Processing may then be terminated.
[0267] FIG. 48 shows the method for determining the variable length
table used for the upper layer. At step S41, it is determined
whether or not ref_select-code is '00'. If the ref_select_code is
'00'(that is, if a VOP in the lower layer at the same time point is
used as a reference picture for the VOP of the upper layer about to
be processed), processing proceeds to step S42 wherein the MODB
table A and the MBTYPE table B may be used. If, the quasi-direct
mode is used, the MBTYPE table A may be used in place of the MBTYPE
table B. That is, at step S42, the MBTYPE table B or the MBTYPE
table A is selected depending on whether the first or second method
is applied, respectively. Processing may then be terminated. On the
other hand, if, at step S41, the ref_select_code is not '00',
processing proceeds to step S43. Processing similar to that
performed at steps S31 to S33 in FIG. 47 may then be carried out at
steps S43 to S45 to decide which MODB table and MBTYPE table are to
be used.
[0268] Processing of the skip macro-block in the lower layer
encoding unit 25 of FIG. 22, the upper layer encoding unit 23 of
FIG. 23, the lower layer decoding unit 95 of FIG. 30, and the upper
layer decoding unit 93 of FIG. 31 will now be explained with
reference to FIGS. 49 to 51A, 51B, and 51C.

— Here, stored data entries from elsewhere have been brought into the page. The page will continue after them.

(** * verify_variant: content-preservation check between two HTML files

    A shallow embedding of [scripts/verify_variant.py] and the properties
    its specification states about it.

    Modelling conventions.
    - A Python [str] is a sequence of Unicode code points: [list N].
    - [set[str]] is stdpp's [gset]; a Python list is a Rocq list whose
      last element is the most recently appended one.
    - [html.parser.HTMLParser] and [str.lower] belong to the Python
      standard library, not to this program: the tokenizer is a section
      variable [scan] (document text to the exception it raises or to its
      handler events, in document order) and lower-casing is a section
      variable [lower].
    - The program catches no exception: what [Path.exists],
      [Path.read_text] or the parser raises ends the run.
    - Printing is recorded in a trace of effects; a printed line is
      recorded by its template and the values interpolated into it. *)

From Stdlib Require Import String Ascii NArith ZArith List Permutation Lia.
From stdpp Require Import base decidable countable list gmap sets sorting.

(** ** Strings *)

Abbreviation str := (list N).

(** An ASCII literal read as a Python string. *)
Fixpoint u (s : string) : str :=
  match s with
  | EmptyString => []
  | String a s' => N_of_ascii a :: u s'
  end.
Arguments u : simpl never.

(** [Py_UNICODE_ISSPACE]: the characters [\s] matches in a [str] pattern
    and the characters [str.strip()] removes. *)
Definition isspace (c : N) : bool :=
  (((0x09 <=? c) && (c <=? 0x0D))
  || ((0x1C <=? c) && (c <=? 0x1F))
  || (c =? 0x20)
  || (c =? 0x85)
  || (c =? 0xA0)
  || (c =? 0x1680)
  || ((0x2000 <=? c) && (c <=? 0x200A))
  || (c =? 0x2028)
  || (c =? 0x2029)
  || (c =? 0x202F)
  || (c =? 0x205F)
  || (c =? 0x3000))%N.

Definition SPACE : N := 0x20%N.

(** [re.sub(r"\s+", " ", text)]: a left-to-right scan; [in_run] says that
    the previous character belonged to the whitespace run being replaced. *)
Fixpoint sub_ws (in_run : bool) (text : str) : str :=
  match text with
  | [] => []
  | c :: rest =>
      if isspace c
      then (if in_run then sub_ws true rest else SPACE :: sub_ws true rest)
      else c :: sub_ws false rest
  end.

Fixpoint lstrip (s : str) : str :=
  match s with
  | [] => []
  | c :: rest => if isspace c then lstrip rest else s
  end.

Definition rstrip (s : str) : str := rev (lstrip (rev s)).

[0269] Assume that an I-picture macro-block basically does not
become a skip macro-block. Based on such assumption, the following
description pertains to P- and B-pictures. Further, if the MODB
table B is used, a skip macro-block may not be produced, as
described above. Therefore, a skip macro-block may be processed
only when utilizing the MODB table A.
[0270] FIG. 49 shows a flowchart for illustrating the processing of
a skip macro-block in the lower layer encoding unit 25 of FIG. 22
and in the lower layer decoding unit 95 of FIG. 30.
[0271] At step S1, it is judged whether a macro-block being
processed is a P-picture or a B-picture. If such macro-block is a
P-picture, processing proceeds to step S2 to determine whether or
not the COD for the macro-block is 1. If such COD is 1, processing
proceeds to step S3 wherein it is determined that the macro-block
is a skip macro-block, whereupon the macro-block is processed as
such. That is, in this case, the quantization coefficients (DCT
coefficients) of the macro-block being processed are assumed to be
all zero, and its motion vector is also assumed to be zero.
[0272] On other hand, if it is found at step S2 that the COD for
the macro-block being processed is not 1, processing proceeds to
step S4, whereupon the macro-block is processed in a usual manner.
That is, in this case, the macro-block of the P-picture is handled
as having DCT coefficients other than 0, or having a motion vector
other than 0.
[0273] Returning to step S1, if it is determined thereat that the
macro-block being processed is a B-picture, processing proceeds to
step S5 to determine whether or not the COD of a macro-block at the
same position (corresponding macro-block) in the I- or P-picture
decoded directly before decoding the macro-block of the B-picture
is 1. (Note--The macro-block at the same position is referred to as
a corresponding macro-block.) If, at step S5, the COD of the
corresponding macro-block for the macro-block being processed is
found to be 1, processing proceeds to step S6 wherein it is decided
that the macro-block being processed is a skip macro-block,
whereupon this macro-block is processed as such.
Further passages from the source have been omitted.